§ **Exercise brief**
All lines from the opening of the data to the line containing "writable start n" must be returned unchanged, and only those lines.

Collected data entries
(* ===== verification/SparseSpec.v ===== *)
(** * What writing an image does to the device

    Images stay inside their partition, a sparse image is expanded onto it, and
    an erase takes the whole groups of it. *)

From S2P Require Import Prelude MmcBlock Sparse.

(** What is known of a block device with blocks of 512 bytes: a write touches
    only its blocks, has stored them when it returns their number, and is done
    where the device is writable. *)
Class DiskLaws (V : Type) `{BlockDev V} := {
  on_disk : V → Z → Z;
  writable : Z → Z → Prop;
  block_write_frame start n src v k v' :
    0 ≤ start → 0 ≤ n → start + n < 2 ^ 64 → block_write start n src v = Ret (k, v') →
    k ≤ n ∧ ∀ a, ¬ (start * 512 ≤ a < (start + n) * 512) → on_disk v' a = on_disk v a;
  block_write_ok start n src v :
    writable start n → 0 ≤ start → 0 < n → start + n < 2 ^ 64 → n * 512 ≤ zlen src →
    ∃ v', block_write start n src v = Ret (n, v')
      ∧ ∀ a, on_disk v' a = over (on_disk v) (start * 512) (slice src 0 (n * 512)) a;
}.

(** Clearing the low bits rounds down. *)
Lemma align_down k x : 0 ≤ k < 64 → 0 ≤ x < 2 ^ 64 →
  Z.land x (u64 (Z.lnot (u64 (2 ^ k - 1)))) = x / 2 ^ k * 2 ^ k.
Proof.
  intros Hk Hx. pose proof (Z.pow_pos_nonneg 2 k ltac:(lia) ltac:(lia)).
  pose proof (Z.pow_lt_mono_r 2 k 64 ltac:(lia) ltac:(lia) ltac:(lia)).
  rewrite (u64_small (2 ^ k - 1)) by (split; lia).
  replace (2 ^ k - 1) with (Z.ones k) by (rewrite Z.ones_equiv; lia).
  unfold u64. change 0x10000000000000000 with (2 ^ 64). rewrite <- Z.land_ones by lia.
  rewrite (Z.land_comm (Z.lnot _)), Z.land_assoc, Z.land_ones, Z.mod_small, <- Z.ldiff_land by lia.
  rewrite Z.ldiff_ones_r, Z.shiftl_mul_pow2, Z.shiftr_div_pow2 by lia. done.
Qed.

Section Sparse.
Context {V : Type} `{BlockDev V} `{Heap V} `{!DiskLaws V}.
Context (heap_disk : ∀ n v a, on_disk (heap_alloc n v).2 a = on_disk v a).
Notation W := (Flash V).

Definition disk_of (w : W) : Z → Z := on_disk (fl_dev w).

(** ** Inside the partition *)

(** Nothing but some bytes changes. *)
Definition within (lo hi : Z) (w w' : W) : Prop := ∀ a, ¬ (lo ≤ a < hi) → disk_of w' a = disk_of w a.
#[export] Instance within_preorder lo hi : PreOrder (within lo hi).
Proof. split; [by intros w a|]. intros w1 w2 w3 W1 W2 a Ha. by rewrite W2, W1. Qed.
Lemma within_wider lo hi lo' hi' w w' : lo' ≤ lo → hi ≤ hi' → within lo hi w w' → within lo' hi' w w'.
Proof. intros Hlo Hhi Hw a Ha. apply Hw. lia. Qed.

Lemma within_reply lo hi r : preserves (within lo hi) (fastboot_reply (V := V) r).
Proof. by intros w a w' [= _ <-] x _. Qed.
Lemma within_fail {A} lo hi s : preserves (within lo hi) (fail (V := V) (A := A) s).
Proof. unfold fail. apply preserves_bind; [apply _|apply within_reply|intros; apply preserves_ret, _]. Qed.
Lemma within_malloc lo hi n : preserves (within lo hi) (on_dev (V := V) (malloc n)).
Proof.
  intros w a w'. unfold on_dev, malloc. pose proof (heap_disk n (fl_dev w)) as Hd.
  destruct (heap_alloc n (fl_dev w)) as [o v]. intros [= _ <-] x _. apply Hd.
Qed.

Lemma on_dev_Ret {A} (c : comp V A) (w : W) a w' :
  on_dev c w = Ret (a, w') → c (fl_dev w) = Ret (a, fl_dev w') ∧ fl_replies w' = fl_replies w.
Proof. unfold on_dev. destruct (c _) as [[x v]|]; [|done]. by intros [= <- <-]. Qed.
(* ===== verification/PartTable.v ===== *)
(** * The partition table of the eMMC

    [drivers/mmc/aml_emmc_partition.c] and the lookups of [disk/part_aml.c]: how
    the table is composed of the board's own partitions and those of the device
    tree, laid out on the card, stored in the reserved area and in MBR and EBR
    sectors, read back at the next start, and asked for by name.  The board is
    built with [CONFIG_PTBL_MBR] and [DTB_BIND_KERNEL], without
    [CONFIG_AML_GPT]. *)

From S2P Require Import Prelude MmcBlock Sparse.

Definition SZ_1M : Z := 0x100000.
Definition MAX_PART_COUNT : Z := 32.
Definition MAX_MMC_PART_NUM : Z := 32.
Definition DOS_PARTITION_COUNT : Z := 32.
Definition PARTITION_RESERVED : Z := 8 * SZ_1M.
Definition MMC_BOOT_PARTITION_RESERVED : Z := 32 * SZ_1M.
Definition MMC_BOTTOM_RSV_SIZE : Z := 0.
Definition MMC_BOOT_NAME : bytes := str "bootloader".
Definition MMC_RESERVED_NAME : bytes := str "reserved".
Definition MMC_TABLE_NAME : bytes := str "AML_TABLE".
Definition MMC_CARD_PARTITION_NAME : bytes := str "card".
Definition MMC_MPT_VERSION_1 : bytes := str "01.00.00".
Definition MMC_MPT_VERSION_2 : bytes := str "01.02.00".
Definition MMC_MPT_VERSION : bytes := MMC_MPT_VERSION_1.
Definition MMC_PARTITIONS_MAGIC : bytes := str "MPT".
Definition EMMC_BOOT_FLAG : Z := 2.
Definition MESON_CPU_MAJOR_ID_GXL : Z := 0x21.
Definition ENOMEM : Z := 12.

(** ** Partitions *)

(** [struct partitions]; the name fills sixteen bytes. *)
Record partitions := mkPartition {
  pt_name : bytes;
  pt_size : Z;
  pt_offset : Z;
  pt_mask : Z;
}.
#[export] Instance partitions_eq_dec : EqDecision partitions.
Proof. solve_decision. Defined.

Definition set_offset (p : partitions) (o : Z) : partitions :=
  mkPartition (pt_name p) (pt_size p) o (pt_mask p).
Definition set_size (p : partitions) (s : Z) : partitions :=
  mkPartition (pt_name p) s (pt_offset p) (pt_mask p).
Definition set_name (p : partitions) (n : bytes) : partitions :=
  mkPartition n (pt_size p) (pt_offset p) (pt_mask p).

(** The struct in memory, four bytes of padding at its end. *)
Definition sizeof_partitions : Z := 40.
Definition partition_bytes (p : partitions) : bytes :=
  pt_name p ++ le_encode 8 (pt_size p) ++ le_encode 8 (pt_offset p) ++ le_encode 4 (pt_mask p)
  ++ replicate 4 0.
Definition partition_of (b : bytes) : partitions :=
  mkPartition (slice b 0 16) (le_decode (slice b 16 8)) (le_decode (slice b 24 8)) (le_decode (slice b 32 4)).
Definition table_bytes (l : list partitions) : bytes := mjoin (partition_bytes <$> l).

Definition char16 (s : bytes) : bytes := take 16 (s ++ replicate 16 0).
Definition PARTITION_ELEMENT (na : bytes) (sz flags : Z) : partitions :=
  mkPartition (char16 na) sz 0 flags.
Definition no_partition : partitions := mkPartition (replicate 16 0) 0 0 0.

(** [part->name] as a string: a name of sixteen characters has no NUL, and
    reading goes on into the fields behind it. *)
Definition name_string (p : partitions) : run bytes := c_str (partition_bytes p).
Definition name_is (p : partitions) (name : bytes) : run bool := c_streq (partition_bytes p) name.

(** [struct _iptbl]. *)
Record _iptbl := Iptbl {
  it_partitions : list partitions;
  it_count : Z;
}.

Definition emmc_partition_table : list partitions :=
  [PARTITION_ELEMENT MMC_BOOT_NAME (4 * SZ_1M) 0; PARTITION_ELEMENT MMC_RESERVED_NAME (64 * SZ_1M) 0].

Record virtual_partition := VIRTUAL_PARTITION_ELEMENT {
  vp_name : bytes;
  vp_offset : Z;
  vp_size : Z;
  vp_flag : Z;
}.
Definition VP_FLAG_BASE_USER : Z := 1.
Definition VP_FLAG_BASE_BOOT0 : Z := 2.
Definition VP_FLAG_BASE_BOOT1 : Z := 4.
Definition VP_FLAG_BASE_RSV : Z := 8.

Definition virtual_partition_table : list virtual_partition :=
  [VIRTUAL_PARTITION_ELEMENT (str "AML_MBR") 0 0x200 VP_FLAG_BASE_USER;
   VIRTUAL_PARTITION_ELEMENT (str "bootloader-boot0") 0 0 VP_FLAG_BASE_BOOT0;
   VIRTUAL_PARTITION_ELEMENT (str "bootloader-boot1") 0 0 VP_FLAG_BASE_BOOT1;
   VIRTUAL_PARTITION_ELEMENT MMC_TABLE_NAME 0 (16 * 1024) VP_FLAG_BASE_RSV;
   VIRTUAL_PARTITION_ELEMENT (str "key") 0x4000 (256 * 1024) VP_FLAG_BASE_RSV;
   VIRTUAL_PARTITION_ELEMENT (str "pattern") (SZ_1M * 3) (256 * 512) VP_FLAG_BASE_RSV;
   VIRTUAL_PARTITION_ELEMENT (str "dtb") (SZ_1M * 4) (512 * 512 * 2) VP_FLAG_BASE_RSV;
   VIRTUAL_PARTITION_ELEMENT (str "fastboot_context") (SZ_1M * 5) 512 VP_FLAG_BASE_RSV;
   VIRTUAL_PARTITION_ELEMENT (str "magic") (SZ_1M * 6) (256 * 512) VP_FLAG_BASE_RSV;
   VIRTUAL_PARTITION_ELEMENT (str "random") (SZ_1M * 7) (256 * 512) VP_FLAG_BASE_RSV;
   VIRTUAL_PARTITION_ELEMENT (str "ddr-parameter") (SZ_1M * 8) (4 * 512) VP_FLAG_BASE_RSV].

(** Names behind a pointer into this table run on into the offset. *)
Definition vp_bytes (v : virtual_partition) : bytes :=
  char16 (vp_name v) ++ le_encode 8 (vp_offset v) ++ le_encode 8 (vp_size v) ++ le_encode 4 (vp_flag v).

(** ** Looking up by name *)

(** An element of an array; a store into it. *)
Definition at_ {A} (l : list A) (i : Z) : run A :=
  if i <? 0 then Crash OutOfBounds
  else match l !! Z.to_nat i with Some x => Ret x | None => Crash OutOfBounds end.
Definition put {A} (l : list A) (i : Z) (x : A) : run (list A) :=
  if (0 <=? i) && (i <? zlen l) then Ret (<[Z.to_nat i := x]> l) else Crash OutOfBounds.
(* ===== verification/PartTableCard.v ===== *)
(** * The partition table on the card

    What is stored in the reserved area and in the sectors of MBR and EBR is
    what is read at the next start: the tables of [PartTable] on a card that
    keeps what is written. *)

From S2P Require Import Prelude MmcBlock Sparse SparseSpec PartTable PartTableSpec.

(** ** Sectors *)

#[export] Instance partitions_inhabited : Inhabited partitions := populate no_partition.

Definition dos_wf (e : dos_partition) : Prop := zlen (start4 e) = 4 ∧ zlen (size4 e) = 4.

Lemma dos_bytes_length e : dos_wf e → zlen (dos_bytes e) = 16.
Proof. intros [Hs Hz]. unfold dos_bytes. rewrite !zlen_app, Hs, Hz. done. Qed.
Lemma dos_roundtrip e : dos_wf e → dos_of (dos_bytes e) = e.
Proof.
  intros [Hs Hz]. destruct e as [b s st sz]. cbn in Hs, Hz. unfold dos_of, dos_bytes.
  cbn [boot_ind sys_ind start4 size4]. f_equal.
  - by apply slice_at.
  - rewrite app_assoc, slice_app_skip by (rewrite zlen_app, Hs; done). rewrite zlen_app, Hs.
    by apply slice_full.
Qed.
(* ===== verification/PartTableStart.v ===== *)
(** * Starting with a partition table

    The partition table in [mmc_device_init], on a card that keeps what is
    written: a table that comes with a device tree is laid out and stored, and the
    next start finds it. *)

From S2P Require Import Prelude MmcBlock Sparse SparseSpec PartTable PartTableSpec PartTableCard.

(** ** The tables in memory *)

Definition MMC_RESERVED_OFFSET : Z := 36 * SZ_1M.

(** A partition of a device tree: so many whole blocks, or the rest. *)
Definition dtb_ok (p : partitions) : Prop :=
  part_wf p ∧ (pt_size p = u64 (-1) ∨ 0 ≤ pt_size p < 2 ^ 40 ∧ pt_size p mod 512 = 0).
#[export] Instance dtb_ok_dec p : Decision (dtb_ok p).
Proof. unfold dtb_ok, part_wf, bytes_ok, is_u8, is_u64, is_u32. apply _. Defined.

(** The board's own table, laid out: the reserved area starts at 36 megabytes on
    every card. *)
Lemma inherent_laid flag m : ∃ r inh,
  _calculate_offset flag m (Iptbl emmc_partition_table 2) false = Ret (r, Iptbl inh 2)
  ∧ zlen inh = 2 ∧ _get_inherent_offset inh MMC_RESERVED_NAME = Ret MMC_RESERVED_OFFSET
  ∧ (MMC_RESERVED_OFFSET + 64 * SZ_1M ≤ capacity m → Forall dtb_ok inh).
Proof.
  unfold _calculate_offset. cbn [it_count it_partitions emmc_partition_table Z.leb Z.compare].
  assert (name_is (set_offset (PARTITION_ELEMENT MMC_BOOT_NAME (4 * SZ_1M) 0) 0) MMC_BOOT_NAME = Ret true) as -> by done.
  cbn [mbind run_bind andb].
  set (part := if negb (flag =? EMMC_BOOT_FLAG) then _ else _).
  assert (∃ name, part = Ret name ∧ (name = char16 MMC_BOOT_NAME ∨ name = char16 (str "bootloadere"))) as (name & -> & Hname).
  { unfold part. destruct (flag =? _); cbn [negb]; (eexists; split; [reflexivity|]); [by left|by right]. }
  cbn [mbind run_bind]. change (Z.to_nat (2 - 1)) with 1%nat. cbn [offsets_from].
  match goal with |- context [u64 (?a + ?b + ?g)] => assert (u64 (a + b + g) = MMC_RESERVED_OFFSET) as -> by done end.
  change (pt_offset (set_offset ?p ?o)) with o. change (pt_size (set_offset ?p ?o)) with (pt_size p).
  cbn [pt_size PARTITION_ELEMENT]. change (u64 (MMC_RESERVED_OFFSET + 64 * SZ_1M)) with (MMC_RESERVED_OFFSET + 64 * SZ_1M).
  destruct (Z.ltb_spec (capacity m) (MMC_RESERVED_OFFSET + 64 * SZ_1M)) as [Hlt|Hge]; cbn [orb].
  - eexists _, _. split; [reflexivity|]. split; [done|]. split; [by destruct Hname as [-> | ->]|lia].
  - change (64 * SZ_1M =? u64 (-1)) with false. cbn [mbind run_bind]. eexists _, _. split; [reflexivity|]. split; [done|].
    split; [by destruct Hname as [-> | ->]|]. intros _.
    constructor; [|constructor; [|constructor]]; (split; [|by right]); [destruct Hname as [-> | ->]|]; by repeat constructor.
Qed.

(** What holds of the partitions of the device tree and of the board holds of
    those composed of them. *)
Lemma put_Forall (P : partitions → Prop) l i x l' :
  Forall P l → P x → put l i x = Ret l' → Forall P l' ∧ length l' = length l.
Proof.
  intros Hl Hx. unfold put. destruct (_ && _); [|done]. intros [= <-].
  split; [by apply Forall_insert|apply length_insert].
Qed.
Lemma compose_Forall (P : partitions → Prop) n i dtb inh ept t :
  Forall P (it_partitions dtb) → Forall P (it_partitions inh) → Forall P (it_partitions ept) →
  compose_from n i dtb inh ept = Ret t →
  Forall P (it_partitions t) ∧ length (it_partitions t) = length (it_partitions ept).
Proof.
  intros Hd Hi. revert i ept. induction n as [|n IH]; intros i ept He E; [by injection E as <-|]. cbn [compose_from] in E.
  destruct (if i <? it_count inh then _ else _) as [src|] eqn:Es; [|done]. cbn [mbind run_bind] in E.
  destruct (is_prio_partition ept src) as [prio|]; [|done]. cbn [mbind run_bind] in E.
  destruct (put _ _ src) as [l|] eqn:Ep; [|done]. cbn [mbind run_bind] in E.
  assert (P src) as Hs.
  { destruct (i <? it_count inh); apply at_Ret in Es as [_ Es]; [eapply (Forall_lookup_1 _ _ _ _ Hi Es)|eapply (Forall_lookup_1 _ _ _ _ Hd Es)]. }
  apply put_Forall with (P := P) in Ep as [Hl Hlen]; [|done..].
  destruct (_ =? _); [by injection E as <-|]. apply IH in E as [H1 H2]; [|done]. split; [done|].
  by rewrite H2.
Qed.


(** A partition with its place in whole blocks. *)
Definition in_blocks (p : partitions) : Prop :=
  part_wf p ∧ 0 ≤ pt_size p < 2 ^ 40 ∧ pt_size p mod 512 = 0
  ∧ 0 ≤ pt_offset p < 2 ^ 40 ∧ pt_offset p mod 512 = 0.

Lemma mod_add a b : a mod 512 = 0 → b mod 512 = 0 → (a + b) mod 512 = 0.
Proof. intros Ha Hb. by rewrite Zplus_mod, Ha, Hb. Qed.
Lemma mod_sub a b : a mod 512 = 0 → b mod 512 = 0 → (a - b) mod 512 = 0.
Proof. intros Ha Hb. by rewrite Zminus_mod, Ha, Hb. Qed.

Lemma laid_blocks cap gap prev l l' :
  0 ≤ cap < 2 ^ 40 → cap mod 512 = 0 → 0 ≤ gap → gap mod 512 = 0 →
  0 ≤ pt_offset prev → 0 ≤ pt_size prev → pt_offset prev mod 512 = 0 → pt_size prev mod 512 = 0 →
  Forall dtb_ok l → laid cap gap prev l l' → Forall (fun p => pt_offset p ≤ cap) l' →
  Forall in_blocks l'.
Proof.
  intros Hc Hcm. revert gap prev l'. induction l as [|p l IH]; intros gap prev [|p' l'] Hg Hgm Ho Hs Hom Hsm Hd Hl Hf;
    try done.
  destruct Hl as (Hn & Hm & Hoff & Hsz & Hend & Hl). apply Forall_cons in Hd as [[Hw Hp] Hd].
  apply Forall_cons in Hf as [Hle Hf].
  assert (pt_offset p' mod 512 = 0) as Hom' by (rewrite Hoff; auto using mod_add).
  assert (pt_size p' mod 512 = 0 ∧ pt_offset p' + pt_size p' ≤ cap) as [Hsm' Hend'].
  { destruct Hend as [[Heq Hend]|[_ Hend]].
    - split; [|done]. destruct Hp as [Hp|[_ Hp]]; [|by rewrite Heq].
      change (u64 (-1)) with (2 ^ 64 - 1) in Hp. lia.
    - specialize (Hend Hle). split; [|lia]. replace (pt_size p') with (cap - pt_offset p') by lia. by apply mod_sub. }
  constructor.
  - destruct Hw as (Hw1 & Hw2 & _ & _ & Hw5). split; [|repeat split; try done; lia].
    unfold part_wf. rewrite Hn, Hm. split_and!; try done; split; lia.
  - eapply IH; [..|exact Hl|done]; try done; lia.
Qed.

(** A table composed of such partitions and laid out has its place on the card,
    and its sectors can be written. *)
Lemma dtb_table_ok flag m t bottom ept :
  0 ≤ capacity m < 2 ^ 40 → capacity m mod 512 = 0 →
  Forall dtb_ok (it_partitions t) → zlen (it_partitions t) = MAX_PART_COUNT →
  4 ≤ it_count t < MAX_PART_COUNT →
  (∀ p, head (it_partitions t) = Some p → 0 ≤ pt_size p ≤ capacity m) →
  _calculate_offset flag m t bottom = Ret (0, ept) →
  Forall (fun p => pt_offset p ≤ capacity m) (used ept) →
  table_wf ept ∧ sectors_ok ept ∧ it_count ept = it_count t.
Proof.
  unfold MAX_PART_COUNT. intros Hc Hcm Hd Hl Hn Hh E Hf.
  destruct (it_partitions t) as [|part l] eqn:Hp; [done|]. specialize (Hh part eq_refl).
  apply Forall_cons in Hd as [[Hw Hpart] Hd].
  assert (Forall size_ok l) as Hsz.
  { eapply Forall_impl; [exact Hd|]. intros p [_ [?|[? _]]]; [by right|left; lia]. }
  destruct (calculate_offset_laid flag m t bottom ept part l ltac:(lia) ltac:(lia) Hp Hh (Forall_take _ _ _ Hsz) E)
    as (part' & l' & gap & Ht & Hcnt & Ho & Hs & Hmask & Hname & Hok & Hg & Hgm & Hlaid & Hrest).
  set (n := Z.to_nat (it_count t - 1)) in *.
  assert (used ept = part' :: take n l') as Hu.
  { unfold used. rewrite Hcnt, Ht. by replace (Z.to_nat (it_count t)) with (S n) by lia. }
  rewrite Hu in Hf. apply Forall_cons in Hf as [_ Hf].
  assert (pt_size part mod 512 = 0) as Hsm.
  { destruct Hpart as [Hpart|[_ ?]]; [|done]. change (u64 (-1)) with (2 ^ 64 - 1) in Hpart. lia. }
  assert (0 < PARTITION_RESERVED) as Hr by done.
  assert (in_blocks part') as Hb0.
  { destruct Hw as (Hw1 & Hw2 & Hw3 & _ & Hw5). unfold in_blocks, part_wf. rewrite Ho, Hs, Hmask, Hname.
    split_and!; auto; try lia; split; lia. }
  assert (Forall in_blocks (take n l')) as Hb.
  { apply (laid_blocks (capacity m) gap part' (take n l)); try done; try lia; [by rewrite Ho|by rewrite Hs|by apply Forall_take]. }
  assert (Forall in_blocks (used ept)) as Hall by (rewrite Hu; by constructor).
  assert (Forall part_wf (it_partitions ept)) as Hwf.
  { rewrite Ht, <- (take_drop n l'). constructor; [apply Hb0|]. apply Forall_app. split.
    - eapply Forall_impl; [exact Hb|]. intros p [? _]. done.
    - rewrite Hrest. apply Forall_drop. eapply Forall_impl; [exact Hd|]. intros p [? _]. done. }
  assert (zlen (it_partitions ept) = 32) as Hlen.
  { pose proof (laid_length _ _ _ _ _ Hlaid) as L1. pose proof (f_equal length Hrest) as L2.
    rewrite !length_drop in L2. rewrite !length_take in L1. rewrite Ht. unfold zlen in *. cbn [length] in *. lia. }
  split; [unfold table_wf, MAX_PART_COUNT; split_and!; [done|lia|lia|done]|]. split; [|done]. split; [done|lia|..].
  - intros i p Hi Hic. assert (used ept !! i = Some p) as Hui by (unfold used; rewrite lookup_take_lt; [done|lia]).
    destruct (Forall_lookup_1 _ _ _ _ Hall Hui) as (_ & ? & ? & ? & ?). done.
  - intros i j p q Hij Hjc Hi Hj.
    assert (used ept !! i = Some p) as Hui by (unfold used; rewrite lookup_take_lt; [done|lia]).
    assert (used ept !! j = Some q) as Huj by (unfold used; rewrite lookup_take_lt; [done|lia]).
    rewrite Hu in Hui, Huj. destruct j as [|j]; [lia|]. destruct i as [|i].
    + injection Hui as <-. eapply laid_after; [exact Hlaid|lia|lia|exact Huj].
    + eapply (laid_apart _ _ _ _ _ i j); [exact Hlaid|lia|lia|exact Hui|exact Huj].
Qed.

(** ** On a card *)

Section OnCard.
Context {V : Type} `{MmcHost V} `{Heap V} (m : mmc) `{!CardLaws V (erase_grp_size m)}.
Context (key_area : option (Z * Z)) (info_disprotect : Z).
Context (card : emmc m) (devs : list mmc) (found : find_mmc_device devs (dev m) = Some m).
Context (healthy : ∀ c d (v : V), ready (send_cmd c d v).1).
Context (heap_disk : ∀ n v a, disk (heap_alloc n v).2 a = disk v a).
Context (heap_ok : ∀ n (v : V), (heap_alloc n v).1 = true).

Notation legal := (emmckey_is_access_range_legal key_area info_disprotect m).
Notation same := (same_disk m).
Notation img := (image m).
Notation base := MMC_RESERVED_OFFSET.

Section Reserved.
(** The blocks of the table can be read and written. *)
Context (table_area : legal (base / 512) 3 = Ret true ∧ base / 512 + 3 ≤ lba m).
Context (inh : list partitions) (inh_at : _get_inherent_offset inh MMC_RESERVED_NAME = Ret base).

Lemma table_vpart : aml_get_virtual_partition_by_name MMC_TABLE_NAME
  = Ret (Some (VIRTUAL_PARTITION_ELEMENT MMC_TABLE_NAME 0 (16 * 1024) VP_FLAG_BASE_RSV)).
Proof. by vm_compute. Qed.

§ **Response**
(* ===== verification/SparseSpec.v ===== *)
(** * What writing an image does to the device

    Images stay inside their partition, a sparse image is expanded onto it, and
    an erase takes the whole groups of it. *)

From S2P Require Import Prelude MmcBlock Sparse.

(** What is known of a block device with blocks of 512 bytes: a write touches
    only its blocks, has stored them when it returns their number, and is done
    where the device is writable. *)
Class DiskLaws (V : Type) `{BlockDev V} := {
  on_disk : V → Z → Z;
  writable : Z → Z → Prop;
  block_write_frame start n src v k v' :
    0 ≤ start → 0 ≤ n → start + n < 2 ^ 64 → block_write start n src v = Ret (k, v') →
    k ≤ n ∧ ∀ a, ¬ (start * 512 ≤ a < (start + n) * 512) → on_disk v' a = on_disk v a;
  block_write_ok start n src v :
    writable start n → 0 ≤ start → 0 < n → start + n < 2 ^ 64 → n * 512 ≤ zlen src →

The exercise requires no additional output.